**** Excerpted records ****

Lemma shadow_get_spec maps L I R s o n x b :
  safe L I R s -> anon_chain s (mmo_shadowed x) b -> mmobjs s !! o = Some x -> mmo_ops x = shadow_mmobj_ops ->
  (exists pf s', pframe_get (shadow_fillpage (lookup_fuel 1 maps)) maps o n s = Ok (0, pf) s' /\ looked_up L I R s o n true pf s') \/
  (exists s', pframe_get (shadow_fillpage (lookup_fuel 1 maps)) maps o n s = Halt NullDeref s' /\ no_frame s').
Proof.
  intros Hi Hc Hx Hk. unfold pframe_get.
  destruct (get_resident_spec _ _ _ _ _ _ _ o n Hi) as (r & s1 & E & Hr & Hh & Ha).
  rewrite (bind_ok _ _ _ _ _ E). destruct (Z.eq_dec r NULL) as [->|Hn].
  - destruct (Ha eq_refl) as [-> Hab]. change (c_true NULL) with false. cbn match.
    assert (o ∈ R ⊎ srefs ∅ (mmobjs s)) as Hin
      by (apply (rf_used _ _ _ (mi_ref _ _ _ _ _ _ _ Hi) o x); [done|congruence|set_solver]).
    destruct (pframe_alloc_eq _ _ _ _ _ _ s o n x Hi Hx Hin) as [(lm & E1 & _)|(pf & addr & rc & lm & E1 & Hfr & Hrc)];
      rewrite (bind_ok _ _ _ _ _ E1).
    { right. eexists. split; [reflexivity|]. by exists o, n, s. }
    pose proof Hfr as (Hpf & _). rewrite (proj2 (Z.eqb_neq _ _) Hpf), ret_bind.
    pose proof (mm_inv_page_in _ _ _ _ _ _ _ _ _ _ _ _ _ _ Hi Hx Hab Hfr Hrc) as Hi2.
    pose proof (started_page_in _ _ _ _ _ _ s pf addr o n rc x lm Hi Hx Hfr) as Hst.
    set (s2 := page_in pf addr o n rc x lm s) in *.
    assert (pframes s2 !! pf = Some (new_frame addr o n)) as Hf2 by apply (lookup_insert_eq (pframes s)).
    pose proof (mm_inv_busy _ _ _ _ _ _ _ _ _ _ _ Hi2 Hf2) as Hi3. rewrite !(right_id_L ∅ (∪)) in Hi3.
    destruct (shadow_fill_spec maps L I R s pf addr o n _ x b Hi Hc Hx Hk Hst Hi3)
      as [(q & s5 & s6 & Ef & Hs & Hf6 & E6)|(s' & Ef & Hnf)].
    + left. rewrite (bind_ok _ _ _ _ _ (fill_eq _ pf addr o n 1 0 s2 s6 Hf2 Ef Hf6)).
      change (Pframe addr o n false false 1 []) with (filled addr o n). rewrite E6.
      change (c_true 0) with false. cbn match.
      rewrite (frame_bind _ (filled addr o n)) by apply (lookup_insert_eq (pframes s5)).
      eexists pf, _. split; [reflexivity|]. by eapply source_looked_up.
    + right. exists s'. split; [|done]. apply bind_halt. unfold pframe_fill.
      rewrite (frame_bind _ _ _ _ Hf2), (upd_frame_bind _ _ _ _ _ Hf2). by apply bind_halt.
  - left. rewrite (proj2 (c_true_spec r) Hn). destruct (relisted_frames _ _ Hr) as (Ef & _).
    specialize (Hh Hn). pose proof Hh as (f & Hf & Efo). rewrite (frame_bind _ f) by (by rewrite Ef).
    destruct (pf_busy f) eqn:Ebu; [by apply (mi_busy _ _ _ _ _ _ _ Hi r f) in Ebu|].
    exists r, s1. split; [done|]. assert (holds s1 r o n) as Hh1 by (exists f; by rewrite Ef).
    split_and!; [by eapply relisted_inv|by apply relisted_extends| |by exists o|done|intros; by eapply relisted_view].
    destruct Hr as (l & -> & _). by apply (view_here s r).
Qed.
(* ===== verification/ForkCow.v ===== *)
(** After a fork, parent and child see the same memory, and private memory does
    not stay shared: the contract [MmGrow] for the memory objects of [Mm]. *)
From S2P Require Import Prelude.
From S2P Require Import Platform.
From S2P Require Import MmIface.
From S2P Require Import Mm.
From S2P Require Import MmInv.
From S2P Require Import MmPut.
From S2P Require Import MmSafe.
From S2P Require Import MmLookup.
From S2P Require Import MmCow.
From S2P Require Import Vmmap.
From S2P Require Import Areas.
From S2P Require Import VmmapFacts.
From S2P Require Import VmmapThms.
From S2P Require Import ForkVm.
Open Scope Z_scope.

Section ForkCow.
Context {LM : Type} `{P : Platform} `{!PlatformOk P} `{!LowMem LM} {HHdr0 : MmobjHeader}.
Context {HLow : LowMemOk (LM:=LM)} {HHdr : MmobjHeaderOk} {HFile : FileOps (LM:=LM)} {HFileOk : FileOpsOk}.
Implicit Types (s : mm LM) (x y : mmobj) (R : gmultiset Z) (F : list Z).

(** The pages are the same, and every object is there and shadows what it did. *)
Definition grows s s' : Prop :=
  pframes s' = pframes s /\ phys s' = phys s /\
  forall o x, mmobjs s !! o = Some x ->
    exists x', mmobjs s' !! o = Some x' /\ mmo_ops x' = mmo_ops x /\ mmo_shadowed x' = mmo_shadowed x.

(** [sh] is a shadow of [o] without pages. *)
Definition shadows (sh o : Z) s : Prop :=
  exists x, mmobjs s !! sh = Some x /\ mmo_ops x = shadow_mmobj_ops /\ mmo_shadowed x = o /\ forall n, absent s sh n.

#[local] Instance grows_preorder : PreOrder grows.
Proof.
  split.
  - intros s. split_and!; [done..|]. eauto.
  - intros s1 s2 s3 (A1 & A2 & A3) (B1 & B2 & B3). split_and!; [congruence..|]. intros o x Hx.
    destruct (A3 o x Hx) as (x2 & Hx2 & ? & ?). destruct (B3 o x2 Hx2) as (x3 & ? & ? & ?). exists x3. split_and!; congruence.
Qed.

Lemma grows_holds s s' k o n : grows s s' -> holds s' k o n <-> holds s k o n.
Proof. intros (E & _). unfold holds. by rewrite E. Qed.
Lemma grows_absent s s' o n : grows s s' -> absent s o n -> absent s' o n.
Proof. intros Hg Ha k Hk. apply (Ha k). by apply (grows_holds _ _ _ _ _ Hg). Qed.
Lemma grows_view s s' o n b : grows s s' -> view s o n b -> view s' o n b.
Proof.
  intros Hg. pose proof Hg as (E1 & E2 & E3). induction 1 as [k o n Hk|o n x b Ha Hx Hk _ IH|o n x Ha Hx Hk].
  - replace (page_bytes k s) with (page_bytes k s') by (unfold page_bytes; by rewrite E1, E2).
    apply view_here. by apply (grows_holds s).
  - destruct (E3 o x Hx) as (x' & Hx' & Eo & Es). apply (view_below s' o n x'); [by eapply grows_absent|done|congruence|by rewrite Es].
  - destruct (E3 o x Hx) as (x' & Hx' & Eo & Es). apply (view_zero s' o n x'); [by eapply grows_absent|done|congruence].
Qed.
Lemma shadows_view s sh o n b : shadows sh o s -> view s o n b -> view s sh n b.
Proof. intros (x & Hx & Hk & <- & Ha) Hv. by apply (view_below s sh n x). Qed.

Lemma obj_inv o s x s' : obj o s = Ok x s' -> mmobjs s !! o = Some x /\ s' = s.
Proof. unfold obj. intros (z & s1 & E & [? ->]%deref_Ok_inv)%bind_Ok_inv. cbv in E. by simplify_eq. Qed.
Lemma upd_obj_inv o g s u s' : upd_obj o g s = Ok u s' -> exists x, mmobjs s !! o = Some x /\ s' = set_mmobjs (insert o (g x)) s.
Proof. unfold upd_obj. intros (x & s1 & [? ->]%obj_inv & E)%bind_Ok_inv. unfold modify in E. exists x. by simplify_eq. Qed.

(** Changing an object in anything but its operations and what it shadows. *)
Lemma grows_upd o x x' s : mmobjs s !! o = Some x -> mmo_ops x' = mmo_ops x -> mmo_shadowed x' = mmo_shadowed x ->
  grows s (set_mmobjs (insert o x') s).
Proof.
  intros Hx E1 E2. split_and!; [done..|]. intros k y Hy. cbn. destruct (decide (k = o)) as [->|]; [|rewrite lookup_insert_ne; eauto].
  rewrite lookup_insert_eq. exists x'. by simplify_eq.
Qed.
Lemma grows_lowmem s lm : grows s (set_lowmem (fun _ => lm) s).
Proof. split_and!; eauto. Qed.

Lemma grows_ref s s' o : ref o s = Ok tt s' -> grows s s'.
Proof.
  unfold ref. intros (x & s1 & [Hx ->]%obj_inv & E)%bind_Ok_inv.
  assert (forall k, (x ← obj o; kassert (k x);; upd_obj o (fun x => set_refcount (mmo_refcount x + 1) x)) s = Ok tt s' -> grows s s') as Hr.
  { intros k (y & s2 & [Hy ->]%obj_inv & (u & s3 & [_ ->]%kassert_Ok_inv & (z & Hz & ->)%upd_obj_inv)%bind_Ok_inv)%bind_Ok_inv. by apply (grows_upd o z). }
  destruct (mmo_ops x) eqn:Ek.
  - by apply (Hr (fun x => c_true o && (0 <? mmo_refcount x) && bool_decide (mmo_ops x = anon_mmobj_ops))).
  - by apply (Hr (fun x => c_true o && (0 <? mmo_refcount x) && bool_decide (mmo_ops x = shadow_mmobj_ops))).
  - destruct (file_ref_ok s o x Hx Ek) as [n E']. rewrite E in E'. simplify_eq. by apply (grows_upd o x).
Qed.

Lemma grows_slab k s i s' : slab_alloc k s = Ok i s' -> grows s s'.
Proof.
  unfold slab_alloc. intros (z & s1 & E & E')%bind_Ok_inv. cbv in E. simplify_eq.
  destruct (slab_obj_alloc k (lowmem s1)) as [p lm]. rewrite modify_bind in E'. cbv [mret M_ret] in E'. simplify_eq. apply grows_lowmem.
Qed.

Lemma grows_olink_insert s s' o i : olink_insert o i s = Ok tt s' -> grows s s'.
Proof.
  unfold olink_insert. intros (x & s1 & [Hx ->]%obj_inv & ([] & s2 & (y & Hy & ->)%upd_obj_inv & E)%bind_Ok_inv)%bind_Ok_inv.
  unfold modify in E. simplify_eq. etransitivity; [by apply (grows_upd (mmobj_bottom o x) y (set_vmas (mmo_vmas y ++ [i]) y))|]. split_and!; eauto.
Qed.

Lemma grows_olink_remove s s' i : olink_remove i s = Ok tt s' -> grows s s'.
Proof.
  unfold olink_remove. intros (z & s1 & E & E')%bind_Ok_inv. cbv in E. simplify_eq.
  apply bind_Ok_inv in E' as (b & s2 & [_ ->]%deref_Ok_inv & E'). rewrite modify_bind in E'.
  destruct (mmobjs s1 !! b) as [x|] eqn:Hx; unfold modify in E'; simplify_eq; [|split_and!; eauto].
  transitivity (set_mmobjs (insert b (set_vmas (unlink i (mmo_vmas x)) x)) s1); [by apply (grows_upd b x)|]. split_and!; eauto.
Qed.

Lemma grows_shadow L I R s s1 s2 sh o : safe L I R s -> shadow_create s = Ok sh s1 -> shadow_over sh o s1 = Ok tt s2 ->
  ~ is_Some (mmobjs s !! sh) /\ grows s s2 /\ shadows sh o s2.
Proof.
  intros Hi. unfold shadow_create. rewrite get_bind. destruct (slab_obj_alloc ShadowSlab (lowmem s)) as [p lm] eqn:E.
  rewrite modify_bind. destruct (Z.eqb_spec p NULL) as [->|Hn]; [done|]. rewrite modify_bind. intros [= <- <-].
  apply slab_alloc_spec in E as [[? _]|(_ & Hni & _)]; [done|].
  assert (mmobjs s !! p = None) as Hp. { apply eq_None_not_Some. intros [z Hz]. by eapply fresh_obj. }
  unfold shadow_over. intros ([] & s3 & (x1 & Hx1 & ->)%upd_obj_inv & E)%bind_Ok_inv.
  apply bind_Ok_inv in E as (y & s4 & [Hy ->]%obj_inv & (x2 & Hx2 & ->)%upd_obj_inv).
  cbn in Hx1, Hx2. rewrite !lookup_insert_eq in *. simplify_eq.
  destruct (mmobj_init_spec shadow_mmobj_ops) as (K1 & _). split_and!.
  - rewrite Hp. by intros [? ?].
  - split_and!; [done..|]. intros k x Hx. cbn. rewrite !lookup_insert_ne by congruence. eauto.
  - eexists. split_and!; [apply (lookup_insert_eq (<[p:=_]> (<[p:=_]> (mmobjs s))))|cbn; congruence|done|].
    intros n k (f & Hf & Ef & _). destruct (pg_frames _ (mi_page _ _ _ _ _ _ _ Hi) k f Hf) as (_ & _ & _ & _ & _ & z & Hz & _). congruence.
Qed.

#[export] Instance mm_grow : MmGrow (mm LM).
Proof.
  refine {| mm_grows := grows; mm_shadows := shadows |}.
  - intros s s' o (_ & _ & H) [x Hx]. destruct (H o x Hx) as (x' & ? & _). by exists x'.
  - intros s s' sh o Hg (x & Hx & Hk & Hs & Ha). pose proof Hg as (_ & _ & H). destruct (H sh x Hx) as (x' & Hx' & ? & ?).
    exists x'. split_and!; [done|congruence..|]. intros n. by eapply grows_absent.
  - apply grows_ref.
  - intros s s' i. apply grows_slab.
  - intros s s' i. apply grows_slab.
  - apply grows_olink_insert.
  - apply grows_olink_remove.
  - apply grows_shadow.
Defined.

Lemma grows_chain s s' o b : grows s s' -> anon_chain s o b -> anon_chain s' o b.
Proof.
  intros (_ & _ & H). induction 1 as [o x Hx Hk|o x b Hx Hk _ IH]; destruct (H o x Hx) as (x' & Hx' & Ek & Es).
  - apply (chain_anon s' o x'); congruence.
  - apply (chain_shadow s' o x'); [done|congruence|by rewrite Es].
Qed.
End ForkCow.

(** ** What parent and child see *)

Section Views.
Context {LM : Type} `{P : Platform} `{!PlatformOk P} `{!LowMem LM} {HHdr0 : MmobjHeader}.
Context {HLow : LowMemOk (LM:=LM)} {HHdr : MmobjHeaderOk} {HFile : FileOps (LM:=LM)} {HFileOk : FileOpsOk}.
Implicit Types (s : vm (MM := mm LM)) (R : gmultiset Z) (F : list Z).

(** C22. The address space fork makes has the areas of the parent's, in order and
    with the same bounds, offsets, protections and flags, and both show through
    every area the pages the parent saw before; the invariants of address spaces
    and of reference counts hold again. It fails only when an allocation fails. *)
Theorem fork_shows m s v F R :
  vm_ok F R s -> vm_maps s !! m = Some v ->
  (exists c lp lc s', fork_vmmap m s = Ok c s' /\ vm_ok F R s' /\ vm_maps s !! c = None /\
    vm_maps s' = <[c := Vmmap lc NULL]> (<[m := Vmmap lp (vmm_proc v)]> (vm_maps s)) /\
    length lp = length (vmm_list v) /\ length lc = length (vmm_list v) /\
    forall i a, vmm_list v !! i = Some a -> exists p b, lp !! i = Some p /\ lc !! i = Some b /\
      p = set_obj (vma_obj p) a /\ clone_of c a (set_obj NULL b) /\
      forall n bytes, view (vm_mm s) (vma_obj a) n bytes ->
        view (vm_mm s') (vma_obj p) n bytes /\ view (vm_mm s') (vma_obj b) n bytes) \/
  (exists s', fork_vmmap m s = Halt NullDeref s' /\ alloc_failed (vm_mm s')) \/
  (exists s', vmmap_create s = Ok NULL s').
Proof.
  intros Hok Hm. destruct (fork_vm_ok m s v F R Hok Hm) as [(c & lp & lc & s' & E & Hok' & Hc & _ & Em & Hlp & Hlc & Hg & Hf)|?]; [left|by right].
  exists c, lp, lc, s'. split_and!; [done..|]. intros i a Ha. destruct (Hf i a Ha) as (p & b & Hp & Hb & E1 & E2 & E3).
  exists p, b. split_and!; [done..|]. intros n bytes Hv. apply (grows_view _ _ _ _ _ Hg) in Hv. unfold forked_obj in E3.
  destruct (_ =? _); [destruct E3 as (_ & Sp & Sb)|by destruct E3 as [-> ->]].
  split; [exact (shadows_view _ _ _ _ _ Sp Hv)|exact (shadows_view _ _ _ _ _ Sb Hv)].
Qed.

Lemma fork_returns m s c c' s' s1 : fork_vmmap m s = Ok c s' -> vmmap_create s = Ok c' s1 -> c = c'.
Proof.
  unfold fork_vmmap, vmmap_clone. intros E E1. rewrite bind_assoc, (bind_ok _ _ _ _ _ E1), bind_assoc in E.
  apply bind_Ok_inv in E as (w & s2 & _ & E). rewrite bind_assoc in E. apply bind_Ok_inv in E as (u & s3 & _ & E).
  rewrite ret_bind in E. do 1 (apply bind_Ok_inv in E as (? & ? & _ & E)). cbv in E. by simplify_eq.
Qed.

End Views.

****

Above this instruction are the records; retype exactly the lines from the one containing "rewrite (frame_bind _ (filled" up to and including the one containing "From S2P Require Import VmmapFacts.".

      rewrite (frame_bind _ (filled addr o n)) by apply (lookup_insert_eq (pframes s5)).
      eexists pf, _. split; [reflexivity|]. by eapply source_looked_up.
    + right. exists s'. split; [|done]. apply bind_halt. unfold pframe_fill.
      rewrite (frame_bind _ _ _ _ Hf2), (upd_frame_bind _ _ _ _ _ Hf2). by apply bind_halt.
  - left. rewrite (proj2 (c_true_spec r) Hn). destruct (relisted_frames _ _ Hr) as (Ef & _).
    specialize (Hh Hn). pose proof Hh as (f & Hf & Efo). rewrite (frame_bind _ f) by (by rewrite Ef).
    destruct (pf_busy f) eqn:Ebu; [by apply (mi_busy _ _ _ _ _ _ _ Hi r f) in Ebu|].
    exists r, s1. split; [done|]. assert (holds s1 r o n) as Hh1 by (exists f; by rewrite Ef).
    split_and!; [by eapply relisted_inv|by apply relisted_extends| |by exists o|done|intros; by eapply relisted_view].
    destruct Hr as (l & -> & _). by apply (view_here s r).
Qed.
(* ===== verification/ForkCow.v ===== *)
(** After a fork, parent and child see the same memory, and private memory does
    not stay shared: the contract [MmGrow] for the memory objects of [Mm]. *)
From S2P Require Import Prelude.
From S2P Require Import Platform.
From S2P Require Import MmIface.
From S2P Require Import Mm.
From S2P Require Import MmInv.
From S2P Require Import MmPut.
From S2P Require Import MmSafe.
From S2P Require Import MmLookup.
From S2P Require Import MmCow.
From S2P Require Import Vmmap.
From S2P Require Import Areas.
From S2P Require Import VmmapFacts.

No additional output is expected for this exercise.